Diamond Eyes di Federica Ottone

Federica Ottone;

Nasce nel 1985 a Borgomanero, in provincia di Novara. Lavora in un’ agenzia assicurativa, ma coltiva fin da piccola la passione per la scrittura e il canto. Diamond Eyes è il suo primo romanzo edito da AltroMondo Editore.

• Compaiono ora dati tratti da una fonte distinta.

Definition set_ps_relative_asks (v : gmap market_index_key order_record) (r : pending_chain_state) : pending_chain_state :=
  {| ps_prev := ps_prev r; ps_assets := ps_assets r; ps_slates := ps_slates r;
     ps_accounts := ps_accounts r; ps_balances := ps_balances r;
     ps_account_id_index := ps_account_id_index r;
     ps_symbol_id_index := ps_symbol_id_index r; ps_transactions := ps_transactions r;
     ps_unique_transactions := ps_unique_transactions r;
     ps_properties := ps_properties r; ps_key_to_account := ps_key_to_account r;
     ps_bids := ps_bids r; ps_asks := ps_asks r; ps_shorts := ps_shorts r;
     ps_collateral := ps_collateral r; ps_slots := ps_slots r;
     ps_market_history := ps_market_history r;
     ps_market_statuses := ps_market_statuses r;
     ps_recent_operations := ps_recent_operations r; ps_feeds := ps_feeds r;
     ps_burns := ps_burns r; ps_relative_bids := ps_relative_bids r;
     ps_relative_asks := v; ps_authorizations := ps_authorizations r;
     ps_asset_proposals := ps_asset_proposals r; ps_dirty_markets := ps_dirty_markets r;
     ps_market_transactions := ps_market_transactions r |}.

Definition set_ps_authorizations (v : gmap (Z * Z) Z) (r : pending_chain_state) : pending_chain_state :=
  {| ps_prev := ps_prev r; ps_assets := ps_assets r; ps_slates := ps_slates r;
     ps_accounts := ps_accounts r; ps_balances := ps_balances r;
     ps_account_id_index := ps_account_id_index r;
     ps_symbol_id_index := ps_symbol_id_index r; ps_transactions := ps_transactions r;
     ps_unique_transactions := ps_unique_transactions r;
     ps_properties := ps_properties r; ps_key_to_account := ps_key_to_account r;
     ps_bids := ps_bids r; ps_asks := ps_asks r; ps_shorts := ps_shorts r;
     ps_collateral := ps_collateral r; ps_slots := ps_slots r;
     ps_market_history := ps_market_history r;
     ps_market_statuses := ps_market_statuses r;
     ps_recent_operations := ps_recent_operations r; ps_feeds := ps_feeds r;
     ps_burns := ps_burns r; ps_relative_bids := ps_relative_bids r;
     ps_relative_asks := ps_relative_asks r; ps_authorizations := v;
     ps_asset_proposals := ps_asset_proposals r; ps_dirty_markets := ps_dirty_markets r;
     ps_market_transactions := ps_market_transactions r |}.

Definition set_ps_asset_proposals (v : gmap (Z * Z) proposal_record) (r : pending_chain_state) : pending_chain_state :=
  {| ps_prev := ps_prev r; ps_assets := ps_assets r; ps_slates := ps_slates r;
     ps_accounts := ps_accounts r; ps_balances := ps_balances r;
     ps_account_id_index := ps_account_id_index r;
     ps_symbol_id_index := ps_symbol_id_index r; ps_transactions := ps_transactions r;
     ps_unique_transactions := ps_unique_transactions r;
     ps_properties := ps_properties r; ps_key_to_account := ps_key_to_account r;
     ps_bids := ps_bids r; ps_asks := ps_asks r; ps_shorts := ps_shorts r;
     ps_collateral := ps_collateral r; ps_slots := ps_slots r;
     ps_market_history := ps_market_history r;
     ps_market_statuses := ps_market_statuses r;
     ps_recent_operations := ps_recent_operations r; ps_feeds := ps_feeds r;
     ps_burns := ps_burns r; ps_relative_bids := ps_relative_bids r;
     ps_relative_asks := ps_relative_asks r; ps_authorizations := ps_authorizations r;
     ps_asset_proposals := v; ps_dirty_markets := ps_dirty_markets r;
     ps_market_transactions := ps_market_transactions r |}.

Definition set_ps_dirty_markets (v : gset (Z * Z)) (r : pending_chain_state) : pending_chain_state :=
  {| ps_prev := ps_prev r; ps_assets := ps_assets r; ps_slates := ps_slates r;
     ps_accounts := ps_accounts r; ps_balances := ps_balances r;
     ps_account_id_index := ps_account_id_index r;
     ps_symbol_id_index := ps_symbol_id_index r; ps_transactions := ps_transactions r;
     ps_unique_transactions := ps_unique_transactions r;
     ps_properties := ps_properties r; ps_key_to_account := ps_key_to_account r;
     ps_bids := ps_bids r; ps_asks := ps_asks r; ps_shorts := ps_shorts r;
     ps_collateral := ps_collateral r; ps_slots := ps_slots r;
     ps_market_history := ps_market_history r;
     ps_market_statuses := ps_market_statuses r;
     ps_recent_operations := ps_recent_operations r; ps_feeds := ps_feeds r;
     ps_burns := ps_burns r; ps_relative_bids := ps_relative_bids r;
     ps_relative_asks := ps_relative_asks r; ps_authorizations := ps_authorizations r;
     ps_asset_proposals := ps_asset_proposals r; ps_dirty_markets := v;
     ps_market_transactions := ps_market_transactions r |}.

Definition set_ps_market_transactions (v : list market_transaction) (r : pending_chain_state) : pending_chain_state :=
  {| ps_prev := ps_prev r; ps_assets := ps_assets r; ps_slates := ps_slates r;
     ps_accounts := ps_accounts r; ps_balances := ps_balances r;
     ps_account_id_index := ps_account_id_index r;
     ps_symbol_id_index := ps_symbol_id_index r; ps_transactions := ps_transactions r;
     ps_unique_transactions := ps_unique_transactions r;
     ps_properties := ps_properties r; ps_key_to_account := ps_key_to_account r;
     ps_bids := ps_bids r; ps_asks := ps_asks r; ps_shorts := ps_shorts r;
     ps_collateral := ps_collateral r; ps_slots := ps_slots r;
     ps_market_history := ps_market_history r;
     ps_market_statuses := ps_market_statuses r;
     ps_recent_operations := ps_recent_operations r; ps_feeds := ps_feeds r;
     ps_burns := ps_burns r; ps_relative_bids := ps_relative_bids r;
     ps_relative_asks := ps_relative_asks r; ps_authorizations := ps_authorizations r;
     ps_asset_proposals := ps_asset_proposals r; ps_dirty_markets := ps_dirty_markets r;
     ps_market_transactions := v |}.

(** [pending_chain_state( prev_state )] *)
Definition new_pending (prev : option chain_view) : pending_chain_state :=
  mk_pending prev ∅ ∅ ∅ ∅ ∅ ∅ ∅ ∅ ∅ ∅ ∅ ∅ ∅ ∅ ∅ ∅ ∅ ∅ ∅ ∅ ∅ ∅ ∅ ∅ ∅ [].

(** A lookup the buffer answers, or else the previous state. *)
Definition overlay {A} (own : option A) (prev : option chain_view)
    (f : chain_view -> option A) : option A :=
  match own with Some a => Some a | None => prev ≫= f end.

(** The same where the previous state may throw. *)
Definition overlay_r {A} (own : option A) (prev : option chain_view)
    (f : chain_view -> result (option A)) : result (option A) :=
  match own with
  | Some a => Ok (Some a)
  | None => match prev with Some v => f v | None => Ok None end
  end.

Section getters.
Implicit Types p : pending_chain_state.

Definition pending_get_head_block_num p : Z := from_option cv_head_block_num 0 (ps_prev p).
Definition pending_now p : Z := from_option cv_now 0 (ps_prev p).

Definition pending_get_property p (id : Z) : result variant :=
  match ps_properties p !! id with
  | Some v => Ok v
  | None => match ps_prev p with Some v => cv_property v id | None => Ok v_null end
  end.

Definition pending_get_asset_record p (id : Z) : option asset_record :=
  overlay (ps_assets p !! id) (ps_prev p) (fun v => cv_asset v id).

(** By symbol; "BTSX" reads as "BTS". *)
Definition pending_get_asset_record_by_symbol p (symbol : string) : option asset_record :=
  match ps_symbol_id_index p !! (if String.eqb symbol "BTSX" then "BTS"%string else symbol) with
  | Some id => pending_get_asset_record p id
  | None => ps_prev p ≫= fun v => cv_asset_by_symbol v symbol
  end.

Definition pending_get_balance_record p (id : Z) : option balance_record :=
  overlay (ps_balances p !! id) (ps_prev p) (fun v => cv_balance v id).

Definition pending_get_delegate_slate p (id : Z) : option delegate_slate :=
  overlay (ps_slates p !! id) (ps_prev p) (fun v => cv_slate v id).

Definition pending_get_account_record p (id : Z) : option account_record :=
  overlay (ps_accounts p !! id) (ps_prev p) (fun v => cv_account v id).

Definition pending_get_account_record_by_address p (owner : Z) : option account_record :=
  match ps_key_to_account p !! owner with
  | Some id => pending_get_account_record p id
  | None => ps_prev p ≫= fun v => cv_account_by_address v owner
  end.

Definition pending_get_account_record_by_name p (name : string) : option account_record :=
  match ps_account_id_index p !! name with
  | Some id => pending_get_account_record p id
  | None => ps_prev p ≫= fun v => cv_account_by_name v name
  end.

Definition pending_get_transaction p (id : Z) : result (option transaction_record) :=
  overlay_r (ps_transactions p !! id) (ps_prev p) (fun v => cv_transaction v id).

Definition pending_is_known_transaction p (exp id : Z) : bool :=
  if bool_decide (id ∈ ps_unique_transactions p) then true
  else from_option (fun v => cv_is_known_transaction v exp id) false (ps_prev p).

Definition pending_get_bid_record p (k : market_index_key) : option order_record :=
  overlay (ps_bids p !! k) (ps_prev p) (fun v => cv_bid v k).
Definition pending_get_ask_record p (k : market_index_key) : option order_record :=
  overlay (ps_asks p !! k) (ps_prev p) (fun v => cv_ask v k).
Definition pending_get_relative_bid_record p (k : market_index_key) : option order_record :=
  overlay (ps_relative_bids p !! k) (ps_prev p) (fun v => cv_relative_bid v k).
Definition pending_get_relative_ask_record p (k : market_index_key) : option order_record :=
  overlay (ps_relative_asks p !! k) (ps_prev p) (fun v => cv_relative_ask v k).
Definition pending_get_short_record p (k : market_index_key) : option order_record :=
  overlay (ps_shorts p !! k) (ps_prev p) (fun v => cv_short v k).
Definition pending_get_collateral_record p (k : market_index_key) : option collateral_record :=
  overlay (ps_collateral p !! k) (ps_prev p) (fun v => cv_collateral v k).

Definition pending_get_slot_record p (t : Z) : result (option slot_record) :=
  overlay_r (ps_slots p !! t) (ps_prev p) (fun v => cv_slot v t).

(** History is looked up in the buffer only. *)
Definition pending_get_market_history_record p (k : market_history_key)
    : result (option market_history_record) :=
  Ok (ps_market_history p !! k).

Definition pending_get_market_status p (m : Z * Z) : option market_status :=
  overlay (ps_market_statuses p !! m) (ps_prev p) (fun v => cv_market_status v m).

Definition pending_get_feed p (i : feed_index) : option feed_record :=
  overlay (ps_feeds p !! i) (ps_prev p) (fun v => cv_feed v i).

Definition pending_get_median_delegate_price p (quote_id base_id : Z) : result (option price) :=
  match ps_prev p with Some v => cv_median_price v quote_id base_id | None => Ok None end.

Definition pending_fetch_burn_record p (k : burn_key) : result (option burn_record_value) :=
  overlay_r (ps_burns p !! k) (ps_prev p) (fun v => cv_burn v k).

(** An entry of -1 hides the previous state's authorization. *)
Definition pending_get_authorization p (k : Z * Z) : option Z :=
  match ps_authorizations p !! k with
  | Some oid => if oid =? null_object_id then None else Some oid
  | None => ps_prev p ≫= fun v => cv_authorization v k
  end.

Definition pending_fetch_asset_proposal p (k : Z * Z) : option proposal_record :=
  overlay (ps_asset_proposals p !! k) (ps_prev p) (fun v => cv_proposal v k).
End getters.

(** A pending state as the [chain_interface] of the states above it. *)
Definition pending_view (p : pending_chain_state) : chain_view := {|
  cv_now := pending_now p;
  cv_head_block_num := pending_get_head_block_num p;
  cv_property := pending_get_property p;
  cv_asset := pending_get_asset_record p;
  cv_asset_by_symbol := pending_get_asset_record_by_symbol p;
  cv_account := pending_get_account_record p;
  cv_account_by_name := pending_get_account_record_by_name p;
  cv_account_by_address := pending_get_account_record_by_address p;
  cv_balance := pending_get_balance_record p;
  cv_slate := pending_get_delegate_slate p;
  cv_transaction := pending_get_transaction p;
  cv_is_known_transaction := pending_is_known_transaction p;
  cv_bid := pending_get_bid_record p;
  cv_ask := pending_get_ask_record p;
  cv_relative_bid := pending_get_relative_bid_record p;
  cv_relative_ask := pending_get_relative_ask_record p;
  cv_short := pending_get_short_record p;
  cv_collateral := pending_get_collateral_record p;
  cv_slot := pending_get_slot_record p;
  cv_market_status := pending_get_market_status p;
  cv_market_history := pending_get_market_history_record p;
  cv_feed := pending_get_feed p;
  cv_burn := pending_fetch_burn_record p;
  cv_authorization := pending_get_authorization p;
  cv_proposal := pending_fetch_asset_proposal p;
  cv_median_price := pending_get_median_delegate_price p
|}.

(** ** The update methods *)

Section stores.
Context `{Crypto}.
Implicit Types p : pending_chain_state.

Definition pending_set_property (id : Z) (v : variant) p : pending_chain_state :=
  set_ps_properties (<[id := v]> (ps_properties p)) p.

Definition pending_store_asset_record (r : asset_record) p : pending_chain_state :=
  set_ps_assets (<[as_id r := r]> (ps_assets p)) p.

 Titolo: Diamond Eyes (isbn:9788862816113)
Autore: Federica Ottone
Edito da: AltroMondo Editore
Prezzo: 14,00€
Genere: Mystery, Young Adult, Fantasy
Pagine:178 pag.
Voto:

Trama: July ha un fratello popolare, una migliore amica carina e vive serenamente la sua adolescenza, fino all’arrivo di Adam.
Un’oscura verità si cela dietro lo sguardo penetrante del ragazzo e strane visioni cominciano a turbare la tranquilla vita della giovane donna. Una corsa indietro nel tempo, per riprendere ciò che è stato tolto, ciò che è stato cancellato.

 

Recensione:

Arrivo subito al punto senza troppi giri di parole: questo romanzo poteva essere mooooolto di più (e tutta questa serie di “o” vogliono enfatizzare un concetto che a qualcuno farà storcere il naso), le descrizioni potevano essere più dettagliate e i discorsi più accattivanti.
Ma andiamo per gradi.

July, la protagonista, vaga alla ricerca di risposte, del motivo per il quale a lei e alla sua famiglia sono stati cancellati quattro anni di ricordi e di cosa sia successo realmente. Non ho usato la parola “vaga” a caso perché, per tutto il tempo, ho avuto la sensazione di un continuo smarrimento (non capisco se la cosa sia voluta o meno). Suo fratello Jim, la sua migliore amica Laura e perfino Adam, il ragazzo di cui è innamorata che cela un terribile segreto, si dimostrano dapprima premurosi e disponibili nel rispondere alle sua domande per poi, in quasi ogni capitolo, finire con frasi del tipo “Tu sei piccola, non puoi capire” (nessuno dei tre lo dice apertamente, ma ci siamo quasi). Ogni volta che mi soffermavo su certi discorsi pensavo “Cavolo, July va alla scuola superiore mica all’asilo!

Eventi, strani ed inquietanti incubi si affollano nella mente della protagonista finendo col non comprendere quale sia la verità. E’ confusa… come lo siamo noi lettori e la matassa non si sbroglia fino a venti pagine dalla fine.
Mi sono posta tante domande, non solo per i continui ingarbugliati intrecci – peggio di Lost (e qui posso darle un mezzo punto a favore) – ma anche per il comportamento amorfo e/o passivo di July. A un certo punto avrei voluto gridare “SVEGLIATI!

Ha un incidente, va in ospedale e chi trova? Un’isterica infermiera che, non credendo alla storia di come si sono svolti i fatti, le dà della viziata così, gratuitamente. Io le avrei fatto una ramanzina come poche! Ma come? Sono qui, con la testa aperta come un melone, rifiuto l’anestesia per paura che la mia memoria subisca altre modifiche, e mi devo far dare anche della viziata?
Come altre volte nel corso del romanzo però la nostra confusa e pacata July si pone solamente altri interrogativi. Il massimo dell’emozione che riesce a manifestare è il versare lacrime e sbattere qualche porta.
Riesce a capire qualcosa su se stessa e sul proprio passato solo quando mette alle strette Jim, Laura e Adam ripetendo più volte la stessa domanda… Ma che fatica!

Purtroppo non sono riuscita ad affezionarmi ai personaggi perché, ripeto, la trama sarebbe stata interessante se la Ottone avesse lavorato di più sulle piccole cose, arricchendola.

Le sconcertanti notizie che vengono svelate durante il corso della storia non sono riuscita a metabolizzarle proprio per la mancanza di “zone di respiro“, parti in cui i personaggi riflettono e prendono una pausa dalle azioni.
Probabilmente il romanzo potrebbe acquisire molto se venisse integrato, magari con prequel o addirittura con qualche racconto breve. Peccato, la base su cui lavorare c’era.